What do you call this category of books? Novelty implies there’s a gimmick involved, when in fact you could argue the exact opposite is the case. The act of reading is elevated to an experience that can not be duplicated digitally because the author (usually with the help of a designer) has included another component to create immersive content which relies on more than words on a page. The physical book as an object becomes an essential part of the storytelling process.

The brilliant Margaret Wise Brown, best known for Goodnight Moon, also wrote a book called Little Fur Family. The original editions were covered in rabbit fur because she thought it would be attractive and comforting to children. Unfortunately, the books were also attractive to moths. Few have survived, making those that are still around very valuable. First editions, with the fur dust jacket and the original box, can sell for over a thousand dollars. Fortunately for children the newer Little Fur Family board books sell for under $10 and incorporate faux fur.
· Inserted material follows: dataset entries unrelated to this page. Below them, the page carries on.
#[export] Instance is_count_dec c : Decision (is_count c).
Proof. destruct c as [[n|]|]; simpl; apply _. Defined.

(** The shape every panel has between two handlers: the fixed nodes and
    edges, the edges derived from the statistics, one details record per
    node and one numeric statistics record per edge. *)
Definition wf (p : Panel) : Prop :=
  map node_id (nodes p) = nodeIds
  ∧ map endpoints (edges p) = map endpoints createInitialLoanEdges
  ∧ edges p = map (syncEdge (edgeStats p)) (edges p)
  ∧ dom (nodeDetailsMap p) = list_to_set nodeIds
  ∧ dom (edgeStats p) = list_to_set edgeIds
  ∧ Forall (λ e, is_count ((edgeStats p !! e) ≫= callCount)) edgeIds.

#[export] Instance wf_dec p : Decision (wf p).
Proof. unfold wf. apply _. Defined.

Definition node_traces (p : Panel) (nodeId : string) : list NodeTrace :=
  default [] ((nodeDetailsMap p !! nodeId) ≫= traces).

Definition stats_animated (p : Panel) (edgeId : string) : option bool :=
  (edgeStats p !! edgeId) ≫= isAnimated.

Definition stats_calls (p : Panel) (edgeId : string) : option count :=
  (edgeStats p !! edgeId) ≫= callCount.

(** The [animated] flags of the displayed edges carrying [edgeId]. *)
Definition shown_animated (p : Panel) (edgeId : string) : list bool :=
  animated <$> filter (λ e, edge_id e = edgeId) (edges p).

Definition shown_label (p : Panel) (edgeId : string) : list (option string) :=
  edge_label <$> filter (λ e, edge_id e = edgeId) (edges p).

Definition node_data (p : Panel) (nodeId : string) : list CustomNodeData :=
  data <$> filter (λ n, node_id n = nodeId) (nodes p).

(** Everything the panel holds about a node and its inbound edge. *)
Definition node_view (p : Panel) (nodeId : string) :=
  (node_data p nodeId, nodeDetailsMap p !! nodeId,
   edgeStats p !! ("e-supervisor-" +:+ nodeId),
   filter (λ e, target e = nodeId) (edges p)).

(** The calls of the imperative handle. *)
Inductive ApiCall :=
  | CallUpdateEdgeAnimation (edgeId : string) (flag : bool)
  | CallIncrementEdgeCount (edgeId : string)
  | CallUpdateNodeState (nodeId : string) (s : NodeFlags)
  | CallAddNodeTrace (nodeId : string) (trace : NodeTrace).

Definition invoke (c : ApiCall) : Panel → Result Panel :=
  match c with
  | CallUpdateEdgeAnimation e b => updateEdgeAnimation e b
  | CallIncrementEdgeCount e => incrementEdgeCount e
  | CallUpdateNodeState n s => updateNodeState n s
  | CallAddNodeTrace n t => addNodeTrace n t
  end.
Therein lies the conundrum.  These types of books can be expensive to produce and tricky to preserve, and so there’s the fear that they are just too pretty to read. You don’t want to get them dirty. It’s the same instinct that induces some people to remove the dust jacket from hardcovers—an irrational need to protect a thing whose original purpose was to protect the book. Books are not sacred; their purpose is utilitarian. They are containers for words and ideas. But there are books that we are also meant to enjoy and appreciate as art objects. The challenge is to find a balance.  To not be intimidated into treating these books as more precious or more fragile than traditional books. To not be afraid to enjoy them.

E-readers are sooo much less complicated.